L'hebdomadaire publie un numéro spécial à l'occasion de l'anniversaire des attentats

L'hebdomadaire publie un numéro spécial à l'occasion de l'anniversaire des attentats - -

L'hebdomadaire satirique a reperdu l'essentiel des lecteurs gagnés après les attentats, tout en faisant face à des dépenses de plus en plus importantes, notamment pour sa sécurité.

Quatre ans après l'attentat du 7 janvier 2015, Charlie Hebdo publie un numéro commémoratif. Dans un éditorial, intitulé "Vous êtes encore là?", l'hebdomadaire satirique déplore que "beaucoup se sont déjà lassés" des combats qu'il porte.
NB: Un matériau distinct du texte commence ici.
(* ===== verification/CacheBlk.v ===== *)
(** * Cache blocks: gem5/src/mem/cache/blk.hh

    A block with its status bits, its data and the load-locked reservations on
    it.  A store-conditional to the block succeeds exactly when the history of
    the block says so. *)

From stdpp Require Import base list strings numbers.
From Stdlib Require Import ZArith Lia.
From S2P Require Import Prelude Bits MemCmd Request Packet.

#[local] Open Scope Z_scope.
#[local] Open Scope outcome_scope.

Module CacheBlk.

(** ** Status bits *)

Definition BlkValid := 0x01.
Definition BlkWritable := 0x02.
Definition BlkReadable := 0x04.
Definition BlkDirty := 0x08.
Definition BlkReferenced := 0x10.
Definition BlkHWPrefetched := 0x20.
Definition BlkSecure := 0x40.

(** ** The block *)

(** A reservation: context and inclusive address range. *)
Record Lock := mkLock { contextId : Z; lowAddr : Z; highAddr : Z }.

(** The bytes of a block are its own slice of the tag store's data. *)
Record t := mk {
  task_id : Z;
  asid : Z;
  tag : Z;
  data : buffer;
  size : Z;
  status : Z;
  whenReady : Z;
  set : Z;
  isTouched : bool;
  refCount : Z;
  srcMasterId : Z;
  tickInserted : Z;
  lockList : list Lock
}.

Definition new : t := mk Request.UnknownTaskId (-1) 0 [] 0 0 0 (-1) false 0 Request.invldMasterId 0 [].

(** Updates of one field. *)
Definition withTask (x : Z) (b : t) : t :=
  mk x (asid b) (tag b) (data b) (size b) (status b) (whenReady b) (set b) (isTouched b) (refCount b) (srcMasterId b) (tickInserted b) (lockList b).
Definition withTag (x : Z) (b : t) : t :=
  mk (task_id b) (asid b) x (data b) (size b) (status b) (whenReady b) (set b) (isTouched b) (refCount b) (srcMasterId b) (tickInserted b) (lockList b).
Definition withData (x : buffer) (b : t) : t :=
  mk (task_id b) (asid b) (tag b) x (size b) (status b) (whenReady b) (set b) (isTouched b) (refCount b) (srcMasterId b) (tickInserted b) (lockList b).
Definition withStatus (x : Z) (b : t) : t :=
  mk (task_id b) (asid b) (tag b) (data b) (size b) x (whenReady b) (set b) (isTouched b) (refCount b) (srcMasterId b) (tickInserted b) (lockList b).
Definition withReady (x : Z) (b : t) : t :=
  mk (task_id b) (asid b) (tag b) (data b) (size b) (status b) x (set b) (isTouched b) (refCount b) (srcMasterId b) (tickInserted b) (lockList b).
Definition withSet (x : Z) (b : t) : t :=
  mk (task_id b) (asid b) (tag b) (data b) (size b) (status b) (whenReady b) x (isTouched b) (refCount b) (srcMasterId b) (tickInserted b) (lockList b).
Definition withTouched (x : bool) (b : t) : t :=
  mk (task_id b) (asid b) (tag b) (data b) (size b) (status b) (whenReady b) (set b) x (refCount b) (srcMasterId b) (tickInserted b) (lockList b).
Definition withRefs (x : Z) (b : t) : t :=
  mk (task_id b) (asid b) (tag b) (data b) (size b) (status b) (whenReady b) (set b) (isTouched b) x (srcMasterId b) (tickInserted b) (lockList b).
Definition withSource (m tk : Z) (now : Z) (b : t) : t :=
  mk tk (asid b) (tag b) (data b) (size b) (status b) (whenReady b) (set b) (isTouched b) (refCount b) m now (lockList b).
Definition withLocks (x : list Lock) (b : t) : t :=
  mk (task_id b) (asid b) (tag b) (data b) (size b) (status b) (whenReady b) (set b) (isTouched b) (refCount b) (srcMasterId b) (tickInserted b) x.

Definition setStatus (m : Z) (b : t) : t := withStatus (Flags.set (status b) m) b.
Definition clearStatus (m : Z) (b : t) : t := withStatus (Flags.clear 32 (status b) m) b.

(** ** State tests *)

Definition isWritable (b : t) : bool := Flags.allSet (status b) (Z.lor BlkWritable BlkValid).
Definition isReadable (b : t) : bool := Flags.allSet (status b) (Z.lor BlkReadable BlkValid).
Definition isValid (b : t) : bool := Flags.isSet (status b) BlkValid.
Definition isDirty (b : t) : bool := Flags.isSet (status b) BlkDirty.
Definition isReferenced (b : t) : bool := Flags.isSet (status b) BlkReferenced.
Definition wasPrefetched (b : t) : bool := Flags.isSet (status b) BlkHWPrefetched.
Definition isSecure (b : t) : bool := Flags.isSet (status b) BlkSecure.

(** The MOESI letter of [print()]. *)
Definition moesi (b : t) : string :=
  match isWritable b, isDirty b, isValid b with
  | true, true, true => "M"
  | false, true, true => "O"
  | true, false, true => "E"
  | false, false, true => "S"
  | false, false, false => "I"
  | _, _, _ => "T"
  end.

(** ** Locks *)

(** [Lock(req)] *)
Definition lockOf (r : Request.t) : outcome Lock :=
  let! c := Request.contextId r in
  let! a := Request.getPaddr r in
  let! n := Request.getSize r in
  Done (mkLock c a (wrap 64 (a + n - 1))).

(** [Lock::matchesContext(req)] *)
Definition matchesContext (r : Request.t) (l : Lock) : outcome bool :=
  let! a := Request.getPaddr r in
  let! n := Request.getSize r in
  let! c := Request.contextId r in
  let high := wrap 64 (a + n - 1) in
  Done ((contextId l =? c) && (lowAddr l <=? a) && (high <=? highAddr l)).

(** [Lock::overlapping(req)] *)
Definition overlapping (r : Request.t) (l : Lock) : outcome bool :=
  let! a := Request.getPaddr r in
  let! n := Request.getSize r in
  let high := wrap 64 (a + n - 1) in
  Done ((a <=? highAddr l) && (lowAddr l <=? high)).

Definition trackLoadLocked (p : Packet.t) (b : t) : outcome t :=
  if negb (MemCmd.isLLSC (Packet.cmd p)) then Exited
  else let! l := lockOf (Packet.req p) in Done (withLocks (l :: lockList b) b).

(** The loop of [clearLoadLocks(req)]. *)
Fixpoint eraseOverlapping (r : Request.t) (l : list Lock) : outcome (list Lock) :=
  match l with
  | [] => Done []
  | x :: l =>
      let! o := overlapping r x in
      let! l := eraseOverlapping r l in
      Done (if o then l else x :: l)
  end.

Definition clearLoadLocks (r : option Request.t) (b : t) : outcome t :=
  match r with
  | None => Done (withLocks [] b)
  | Some r => let! l := eraseOverlapping r (lockList b) in Done (withLocks l b)
  end.

(** [invalidate()] *)
Definition invalidate (b : t) : t := withLocks [] (withTouched false (withStatus 0 b)).

(** The search of [checkWrite] for a lock of the context. *)
Fixpoint holdsLock (r : Request.t) (l : list Lock) : outcome bool :=
  match l with
  | [] => Done false
  | x :: l => let! m := matchesContext r x in if m then Done true else holdsLock r l
  end.

(** [checkWrite(pkt)]: whether to write, the packet and the block. *)
Definition checkWrite (p : Packet.t) (b : t) : outcome (bool * Packet.t * t) :=
  let r := Packet.req p in
  if MemCmd.isLLSC (Packet.cmd p) then
    let! success := holdsLock r (lockList b) in
    let r := Request.setExtraData (if success then 1 else 0) r in
    let! b := clearLoadLocks (Some r) b in
    Done (success, Packet.withReq r p, b)
  else
    let! b := clearLoadLocks (Some r) b in
    Done (true, p, b).

(** ** The history of a block *)

(** What happens to the reservations of a block: a load-locked of a context, or
    a store (conditional or not) to an inclusive range. *)
Inductive blkEvent :=
| LoadLocked (ctx lo hi : Z)
| Stored (lo hi : Z).

Definition overlaps (lo hi lo' hi' : Z) : bool := (lo <=? hi') && (lo' <=? hi).

(** The reservations after a history, latest event first. *)
Fixpoint locksAfter (h : list blkEvent) : list Lock :=
  match h with
  | [] => []
  | LoadLocked c lo hi :: h => mkLock c lo hi :: locksAfter h
  | Stored lo hi :: h => filter (fun l => overlaps lo hi (lowAddr l) (highAddr l) = false) (locksAfter h)
  end.

(** The context has a reservation that covers the range: it was made by a
    load-locked, and since then no store touched the reserved range. *)
Definition reserved (h : list blkEvent) (c lo hi : Z) : Prop :=
  exists h1 h2 lo' hi', h = h1 ++ LoadLocked c lo' hi' :: h2 /\ lo' <= lo /\ hi <= hi' /\
    forall slo shi, Stored slo shi ∈ h1 -> overlaps slo shi lo' hi' = false.

Lemma locksAfter_spec h l : l ∈ locksAfter h <->
  exists h1 h2, h = h1 ++ LoadLocked (contextId l) (lowAddr l) (highAddr l) :: h2 /\
    forall slo shi, Stored slo shi ∈ h1 -> overlaps slo shi (lowAddr l) (highAddr l) = false.
Proof.
  induction h as [|[c lo hi|lo hi] h IH]; cbn [locksAfter].
  - split; [by intros ?%not_elem_of_nil|]. intros (h1 & h2 & E & _). by destruct h1.
  - rewrite elem_of_cons, IH. split.
    + intros [->|(h1 & h2 & -> & Hs)].
      * exists [], h. split; [done|]. by intros ? ? ?%not_elem_of_nil.
      * exists (LoadLocked c lo hi :: h1), h2. split; [done|]. intros slo shi [?|?]%elem_of_cons; [done|by apply Hs].
    + intros ([|ev h1] & h2 & E & Hs); cbn in E; injection E as E1 E2; [left; destruct l; cbn in *; congruence|right].
      exists h1, h2. split; [done|]. intros slo shi ?. apply Hs. by right.
  - rewrite list_elem_of_filter, IH. split.
    + intros (Ho & h1 & h2 & -> & Hs). exists (Stored lo hi :: h1), h2. split; [done|].
      intros slo shi [[= -> ->]|?]%elem_of_cons; [done|by apply Hs].
    + intros ([|ev h1] & h2 & E & Hs); cbn in E; [done|]. injection E as <- ->. split; [apply Hs; by left|].
      exists h1, h2. split; [done|]. intros slo shi ?. apply Hs. by right.
Qed.

(** A request for [n] bytes at [a] by context [c]. *)
Record accesses (r : Request.t) (c a n : Z) : Prop := {
  ac_ctx : Request.contextId r = Done c;
  ac_addr : Request.getPaddr r = Done a;
  ac_size : Request.getSize r = Done n;
  ac_range : 0 <= a /\ 0 < n /\ a + n <= 2 ^ 64 }.

Lemma high_nowrap r c a n : accesses r c a n -> wrap 64 (a + n - 1) = a + n - 1.
Proof. intros [_ _ _ H]. apply Z.mod_small. lia. Qed.

Lemma trackLoadLocked_history p b h c a n : MemCmd.isLLSC (Packet.cmd p) = true -> accesses (Packet.req p) c a n ->
  lockList b = locksAfter h ->
  exists b', trackLoadLocked p b = Done b' /\ lockList b' = locksAfter (LoadLocked c a (a + n - 1) :: h) /\ status b' = status b /\ data b' = data b.
Proof.
  intros Hl Ha Hb. unfold trackLoadLocked, lockOf. rewrite Hl, (ac_ctx _ _ _ _ Ha), (ac_addr _ _ _ _ Ha), (ac_size _ _ _ _ Ha).
  cbn [negb obind]. rewrite (high_nowrap _ _ _ _ Ha). eexists. split; [done|]. cbn. by rewrite Hb.
Qed.

Lemma eraseOverlapping_spec r c a n l : accesses r c a n ->
  eraseOverlapping r l = Done (filter (fun x => overlaps a (a + n - 1) (lowAddr x) (highAddr x) = false) l).
Proof.
  intros Ha. induction l as [|x l IH]; [done|]. cbn [eraseOverlapping]. unfold overlapping.
  rewrite (ac_addr _ _ _ _ Ha), (ac_size _ _ _ _ Ha). cbn [obind]. rewrite IH, (high_nowrap _ _ _ _ Ha). cbn [obind].
  change ((a <=? highAddr x) && (lowAddr x <=? a + n - 1)) with (overlaps a (a + n - 1) (lowAddr x) (highAddr x)).
  rewrite filter_cons. by destruct (overlaps a (a + n - 1) (lowAddr x) (highAddr x)).
Qed.

Lemma holdsLock_spec r c a n l : accesses r c a n ->
  holdsLock r l = Done (existsb (fun x => (contextId x =? c) && (lowAddr x <=? a) && (a + n - 1 <=? highAddr x)) l).
Proof.
  intros Ha. induction l as [|x l IH]; [done|]. cbn [holdsLock existsb]. unfold matchesContext.
  rewrite (ac_ctx _ _ _ _ Ha), (ac_addr _ _ _ _ Ha), (ac_size _ _ _ _ Ha). cbn [obind]. rewrite (high_nowrap _ _ _ _ Ha).
  by destruct ((contextId x =? c) && (lowAddr x <=? a) && (a + n - 1 <=? highAddr x)).
Qed.

Lemma accesses_setExtra r c a n d : accesses r c a n -> accesses (Request.setExtraData d r) c a n.
Proof.
  assert (E : forall x m, Flags.isSet x m = true -> Flags.isSet (Flags.set x Request.VALID_EXTRA_DATA) m = true).
  { intros x m. unfold Flags.isSet, Flags.set. rewrite Z.land_lor_distr_l, !nonzero_iff, Z.lor_eq_0_iff. tauto. }
  intros [H1 H2 H3 H4]. split; [| | |done];
    unfold Request.contextId, Request.getPaddr, Request.getSize, Request.guarded, Request.setExtraData in *;
    cbn [Request.setPrivate Request.privateFlags Request.contextId_ Request.paddr Request.size] in *;
    match goal with H : (if ?x then _ else _) = Done _ |- _ => destruct x eqn:E'; [|discriminate]; rewrite (E _ _ E'); exact H end.
Qed.

(** Load-locked and store-conditional on a cache block.  If the block's
    reservations are those of its history, a store-conditional of a context
    succeeds exactly when the context has loaded a range that covers the store
    and no store, conditional or not, successful or not, has touched the loaded
    range since; the outcome is left in the request, and the store becomes part
    of the history. *)
Theorem blk_llsc p b h c a n : MemCmd.isLLSC (Packet.cmd p) = true -> accesses (Packet.req p) c a n ->
  lockList b = locksAfter h ->
  exists ok p' b', checkWrite p b = Done (ok, p', b') /\ (ok = true <-> reserved h c a (a + n - 1)) /\
    Request.getExtraData (Packet.req p') = Done (if ok then 1 else 0) /\
    lockList b' = locksAfter (Stored a (a + n - 1) :: h) /\ status b' = status b /\ data b' = data b.
Proof.
  intros Hl Ha Hb. unfold checkWrite. rewrite Hl, (holdsLock_spec _ c a n) by done. cbn [obind].
  set (ok := existsb _ _). unfold clearLoadLocks.
  rewrite (eraseOverlapping_spec _ c a n) by by apply accesses_setExtra. cbn [obind].
  eexists ok, _, _. split; [done|]. split; [|split; [|cbn [withLocks lockList locksAfter]; by rewrite Hb]].
  - subst ok. rewrite existsb_exists. rewrite Hb. split.
    + intros (x & Hx & Hm). rewrite !andb_true_iff, Z.eqb_eq, !Z.leb_le in Hm. destruct Hm as [[<- Hlo] Hhi].
      apply list_elem_of_In, locksAfter_spec in Hx as (h1 & h2 & -> & Hs). by exists h1, h2, (lowAddr x), (highAddr x).
    + intros (h1 & h2 & lo' & hi' & -> & Hlo & Hhi & Hs). exists (mkLock c lo' hi'). split.
      * apply list_elem_of_In, locksAfter_spec. by exists h1, h2.
      * cbn. rewrite !andb_true_iff, Z.eqb_eq, !Z.leb_le. done.
  - unfold Request.getExtraData, Request.guarded, Request.setExtraData.
    cbn [Packet.withReq Packet.req Request.setPrivate Request.privateFlags Request.extraData].
    replace (Flags.isSet _ _) with true; [by destruct ok|]. symmetry. unfold Flags.isSet, Flags.set.
    rewrite nonzero_iff, Z.land_lor_distr_l, Z.lor_eq_0_iff. intros [_ E]. discriminate E.
Qed.

(** Context 1 loads 8 bytes at 0x40, context 2 fails a store-conditional to
    them, and then context 1 fails as well. *)
Definition llPacket (c : MemCmd.Command) (ctx a n : Z) : Packet.t :=
  Packet.new (Request.setThreadContext ctx 0 (Request.physical a n Request.LLSC 0 0)) c.

Lemma blk_llsc_witness : exists ok p' b',
  checkWrite (llPacket MemCmd.StoreCondReq 1 0x40 8) (withLocks [mkLock 1 0x40 0x47] new) = Done (ok, p', b') /\ ok = true.
Proof.
  destruct (blk_llsc (llPacket MemCmd.StoreCondReq 1 0x40 8) (withLocks [mkLock 1 0x40 0x47] new) [LoadLocked 1 0x40 0x47] 1 0x40 8)
    as (ok & p' & b' & H1 & H2 & _); [reflexivity| |reflexivity|].
  - split; [reflexivity..|lia].
  - exists ok, p', b'. split; [exact H1|]. apply H2. exists [], [], 0x40, 0x47. split; [reflexivity|].
    split; [lia|]. split; [lia|]. intros slo shi Hs. by apply not_elem_of_nil in Hs.
Defined.

(** A failed store-conditional of another context breaks a reservation. *)
Lemma failed_sc_breaks_reservation : exists p' b',
  checkWrite (llPacket MemCmd.StoreCondReq 2 0x40 8) (withLocks [mkLock 1 0x40 0x47] new) = Done (false, p', b') /\ lockList b' = [].
Proof. eexists _, _. split; vm_compute; reflexivity. Qed.

End CacheBlk.
Lemma stepped_intro i b b' place c c1 c2 l1 l2 : changed i b b' c c1 -> i ∉ l1 ++ l2 ->
  moved (Z.to_nat (CacheBlk.set b)) (l1 ++ i :: l2) (place l1 l2) c1 c2 -> stepped i b b' place c c2.
Proof.
  intros [G S A B] Hi [Mg Mb Ma Ms]. split; [congruence|done|congruence|]. exists l1, l2. rewrite <- S. auto.
Qed.

Lemma accessBlock_spec now a sec c : tagsOK c -> exists r lat c', accessBlock now a sec c = Done (r, lat, c') /\
  (forall k, r = Some k <-> lineAt c a sec k) /\
  match r with
  | Some k => exists b, stepped k b (CacheBlk.withRefs (CacheBlk.refCount b + 1) b) (toHead k) c c'
  | None => geo c' = geo c /\ sets c' = sets c /\ blks c' = blks c
  end.
Proof.
  intros Hok. unfold accessBlock. destruct (baseAccessBlock_spec now a sec c Hok) as (r & lat & c1 & -> & Hr & Hc). cbn [obind].
  destruct r as [k|]; [|by eexists None, _, _]. destruct Hc as [b Hc].
  rewrite (proj2 (getBlk_Done _ _ _) (changed_at _ _ _ _ _ Hc)). cbn [obind CacheBlk.withRefs CacheBlk.set].
  destruct (blk_set_exists c Hok k b (ch_at _ _ _ _ _ Hc)) as (l & Hl & Hk).
  destruct (split_set c _ l k Hok Hl Hk) as (l1 & l2 & -> & Hn).
  destruct (moveToHead_moved c1 (CacheBlk.set b) l1 l2 k) as (c2 & -> & Hm); [by rewrite (ch_sets _ _ _ _ _ Hc)|done|].
  cbn [obind]. eexists (Some k), _, _. split; [done|]. split; [done|]. exists b. by eapply stepped_intro.
Qed.

Lemma stepped_invariant i b b' c c' place : (place = toHead i \/ place = toTail i) -> tagsOK c -> stepped i b b' place c c' ->
  CacheBlk.set b' = CacheBlk.set b ->
  (CacheBlk.isValid b' = true -> forall k bk, blks c !! k = Some bk -> k <> i ->
     holds (CacheBlk.tag b') (CacheBlk.isSecure b') bk -> CacheBlk.set bk <> CacheBlk.set b) -> tagsOK c'.
Proof.
  intros Hp Hok [G A B (l1 & l2 & Hl & Hi & Hs)] Es Hu.
  apply (moved_ok (Z.to_nat (CacheBlk.set b)) (l1 ++ i :: l2) (place l1 l2) (withBlks (<[i := b']> (blks c)) c)).
  - by apply (changed_ok i b b' c).
  - by split.
  - destruct Hp as [-> | ->]; unfold toHead, toTail; [|rewrite <- Permutation_cons_append]; by rewrite Permutation_middle.
Qed.

Lemma findVictim_spec a c : tagsOK c -> exists v l, findVictim a c = Done v /\
  sets c !! Z.to_nat (extractSet (geo c) a) = Some (l ++ [v]) /\
  exists b, blks c !! v = Some b /\ CacheBlk.set b = extractSet (geo c) a.
Proof.
  intros Hok. unfold findVictim, at_. destruct (set_exists c Hok a) as [l Hl]. rewrite Hl. cbn [obind].
  assert (Hn : length l = ways c) by (rewrite (to_perm c Hok _ _ Hl); apply length_seq).
  pose proof (ways_pos c Hok). destruct l as [|v l _] using rev_ind; [cbn in Hn; lia|].
  rewrite length_app in Hn. cbn in Hn. replace (Z.to_nat (assoc (geo c) - 1)) with (length l) by (unfold ways in Hn; lia).
  rewrite lookup_app_r, Nat.sub_diag by lia. cbn [lookup list_lookup obind].
  destruct (set_blk c Hok _ _ v Hl) as (b & Hb & Hs); [set_solver|]. rewrite (proj2 (getBlk_Done _ _ _) Hb). cbn [obind].
  exists v, l. split; [done|]. split; [done|]. exists b. split; [done|].
  pose proof (extractSet_range _ (to_geo c Hok) a). lia.
Qed.

(** The block after [insertBlock]: the new tag, and not yet valid. *)
Record inserted (tg m : Z) (b b' : CacheBlk.t) : Prop := {
  in_set : CacheBlk.set b' = CacheBlk.set b;
  in_tag : CacheBlk.tag b' = tg;
  in_status : CacheBlk.status b' = if CacheBlk.isValid b then 0 else CacheBlk.status b;
  in_data : CacheBlk.data b' = CacheBlk.data b;
  in_size : CacheBlk.size b' = CacheBlk.size b;
  in_ready : CacheBlk.whenReady b' = CacheBlk.whenReady b;
  in_source : CacheBlk.srcMasterId b' = m }.

Lemma inserted_invalid tg m b b' : inserted tg m b b' -> CacheBlk.isValid b' = false.
Proof.
  intros [_ _ H _ _ _ _]. unfold CacheBlk.isValid in *. rewrite H. by destruct (Flags.isSet (CacheBlk.status b) _) eqn:E.
Qed.

Lemma touch_changed now i c b : blks c !! i = Some b -> exists c' tt, touch now i c = Done c' /\ changed i b (CacheBlk.withTouched tt b) c c'.
Proof.
  intros Hb. unfold touch. rewrite (proj2 (getBlk_Done _ _ _) Hb). cbn [obind]. destruct (CacheBlk.isTouched b) eqn:E.
  - exists c, true. split; [done|]. replace (CacheBlk.withTouched true b) with b by (destruct b; cbn in *; by subst). by apply changed_refl.
  - eexists _, true. split; [done|]. by split.
Qed.

Lemma evict_changed i c b : blks c !! i = Some b ->
  (CacheBlk.isValid b = true -> CacheBlk.srcMasterId b < maxMasters (geo c)) ->
  exists c', evict i c = Done c' /\
    changed i b (if CacheBlk.isValid b then CacheBlk.invalidate (CacheBlk.withRefs 0 b) else b) c c'.
Proof.
  intros Hb Hm. unfold evict. rewrite (proj2 (getBlk_Done _ _ _) Hb). cbn [obind].
  destruct (CacheBlk.isValid b) eqn:Hv; [|exists c; split; [done|by apply changed_refl]].
  rewrite (proj2 (Z.ltb_lt _ _)) by auto. eexists. split; [done|]. by split.
Qed.

Lemma updateBlk_total f i c b : blks c !! i = Some b -> exists c', updateBlk f i c = Done c' /\ changed i b (f b) c c'.
Proof.
  intros Hb. unfold updateBlk. rewrite (proj2 (getBlk_Done _ _ _) Hb). cbn [obind]. eexists. split; [done|]. by apply setBlk_changed.
Qed.

Lemma baseInsertBlock_spec now p i c b a : Packet.getCacheAddr p = Done a -> blks c !! i = Some b ->
  (CacheBlk.isValid b = true -> CacheBlk.srcMasterId b < maxMasters (geo c)) ->
  Request.masterId (Packet.req p) < maxMasters (geo c) ->
  exists c' b', baseInsertBlock now p i c = Done c' /\ changed i b b' c c' /\
    inserted (extractTag (geo c) a) (Request.masterId (Packet.req p)) b b'.
Proof.
  intros Ha Hb Hm Hr. unfold baseInsertBlock. rewrite Ha. cbn [obind].
  destruct (touch_changed now i c b Hb) as (c1 & tt & -> & H1). cbn [obind].
  destruct (evict_changed i c1 _ (changed_at _ _ _ _ _ H1)) as (c2 & -> & H2).
  { rewrite (ch_geo _ _ _ _ _ H1). exact Hm. }
  cbn [obind].
  destruct (updateBlk_total (fun b => CacheBlk.withTag (extractTag (geo c2) a) (CacheBlk.withTouched true b)) i c2 _
              (changed_at _ _ _ _ _ H2)) as (c3 & -> & H3). cbn [obind].
  pose proof (changed_trans _ _ _ _ _ _ _ (changed_trans _ _ _ _ _ _ _ H1 H2) H3) as H4.
  rewrite (ch_geo _ _ _ _ _ H4), (proj2 (Z.ltb_lt _ _) Hr).
  match goal with |- context [updateBlk ?f i ?c4] =>
    destruct (updateBlk_total f i c4 _ (changed_at _ _ _ _ _ H4)) as (c5 & -> & H5) end. cbn [obind].
  eexists _, _. split; [done|]. split.
  - destruct H4 as [G4 S4 A4 B4], H5 as [G5 S5 A5 B5]. cbn in *. split; cbn; try congruence.
    rewrite B5, B4. apply list_insert_insert_eq.
  - rewrite (ch_geo _ _ _ _ _ H2), (ch_geo _ _ _ _ _ H1).
    change (CacheBlk.isValid (CacheBlk.withTouched tt b)) with (CacheBlk.isValid b).
    split; destruct (CacheBlk.isValid b); done.
Qed.

Lemma insertBlock_spec now p i c b a : tagsOK c -> Packet.getCacheAddr p = Done a -> blks c !! i = Some b ->
  CacheBlk.set b = extractSet (geo c) a ->
  (CacheBlk.isValid b = true -> CacheBlk.srcMasterId b < maxMasters (geo c)) ->
  Request.masterId (Packet.req p) < maxMasters (geo c) ->
  exists c' b', insertBlock now p i c = Done c' /\ stepped i b b' (toHead i) c c' /\
    inserted (extractTag (geo c) a) (Request.masterId (Packet.req p)) b b'.
Proof.
  intros Hok Ha Hb Hs Hm Hr. unfold insertBlock.
  destruct (baseInsertBlock_spec now p i c b a Ha Hb Hm Hr) as (c1 & b' & -> & H1 & H2). cbn [obind]. rewrite Ha. cbn [obind].
  destruct (blk_set_exists c Hok i b Hb) as (l & Hl & Hi). destruct (split_set c _ l i Hok Hl Hi) as (l1 & l2 & -> & Hn).
  rewrite (ch_geo _ _ _ _ _ H1), <- Hs.
  destruct (moveToHead_moved c1 (CacheBlk.set b) l1 l2 i) as (c2 & -> & H3); [by rewrite (ch_sets _ _ _ _ _ H1)|done|].
  exists c2, b'. split; [done|]. split; [by eapply stepped_intro|done].
Qed.

Lemma invalidate_spec now i c b : tagsOK c -> blks c !! i = Some b -> CacheBlk.isValid b = true ->
  CacheBlk.srcMasterId b < maxMasters (geo c) ->
  exists c', invalidate now i c = Done c' /\
    stepped i b (CacheBlk.withSource Request.invldMasterId Request.UnknownTaskId now b) (toTail i) c c'.
Proof.
  intros Hok Hb Hv Hm. unfold invalidate, baseInvalidate. rewrite (proj2 (getBlk_Done _ _ _) Hb). cbn [obind].
  rewrite Hv, (proj2 (Z.ltb_lt _ _) Hm). cbn [negb obind].
  match goal with |- context [setBlk i ?b' ?c0] => assert (H1 : changed i b b' c (setBlk i b' c0)) by (by apply setBlk_changed);
    set (c1 := setBlk i b' c0) in * end.
  rewrite (proj2 (getBlk_Done _ _ _) (changed_at _ _ _ _ _ H1)). cbn [obind CacheBlk.withSource CacheBlk.set].
  destruct (blk_set_exists c Hok i b Hb) as (l & Hl & Hi). destruct (split_set c _ l i Hok Hl Hi) as (l1 & l2 & -> & Hn).
  destruct (moveToTail_moved c1 (CacheBlk.set b) l1 l2 i) as (c2 & -> & H3); [by rewrite (ch_sets _ _ _ _ _ H1)|done|].
  exists c2. split; [done|]. by eapply stepped_intro.
Qed.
Cette lassitude est visible dans les chiffres de vente: 30.000 exemplaires en kiosques et 30.000 abonnements, a indiqué Riss lundi 7 janvier. Cela reste supérieur à la diffusion d'avant l'attentat, où l'hebdomadaire se vendait à près de 30.000 exemplaires et comptait près de 10.000 abonnés. Mais, juste après l'attentat, le nombre d'abonnés avait grimpé à 260.000, et les ventes en kiosque se chiffrèrent en millions, pour s'établir à 120.000 exemplaires six mois plus tard.

Retomber dans le rouge

Résultat: le chiffre d'affaires, après avoir bondi à 64 millions d'euros en 2015, est retombé à 11,3 millions d'euros en 2017, ce qui reste quand même deux fois plus élevé qu'avant l'attentat. Mais les comptes sont retombés dans le rouge, avec une perte d'exploitation de -2,7 millions d'euros en 2017.

Car le journal doit supporter en parallèle une hausse de ses dépenses. Les salaires absorbent désormais 2,3 millions d'euros par an, soit deux fois plus qu'avant l'attentat. Surtout, il y a les dépenses pour assurer la sécurité du journal. "Tout compris, ces investissements et cette protection, atteignent entre 1 et 1,5 million d’euros par an, entièrement à la charge du journal", déplorait Riss il y a un an, précisant toutefois que certains salariés sont protégés par le Service de la protection (SDLP) de la police nationale "financé par les impôts". "C'est à près 1,5 million d'euros par an qu'on doit dépenser pour assurer la sécurité des locaux et de tout un tas d'autres choses", a répété Riss lundi 7 janvier.

Certes, Charlie a de quoi couvrir ces dépenses grâce à la cagnotte engrangée par les très bonnes ventes des années précédentes. La trésorerie s'élève ainsi à 18,5 millions d'euros à fin 2017.

"Pas viable à terme"

Mais "un journal comme Charlie avec des coûts pareils, ce n'est pas viable à terme, donc si on veut que ça continue, il faudra solutionner cette question", a prévenu Riss, qui a demandé l'aide de l'Etat. "On est en contact avec certaines personnes du ministère pour peut-être améliorer ça", a-t-il précisé.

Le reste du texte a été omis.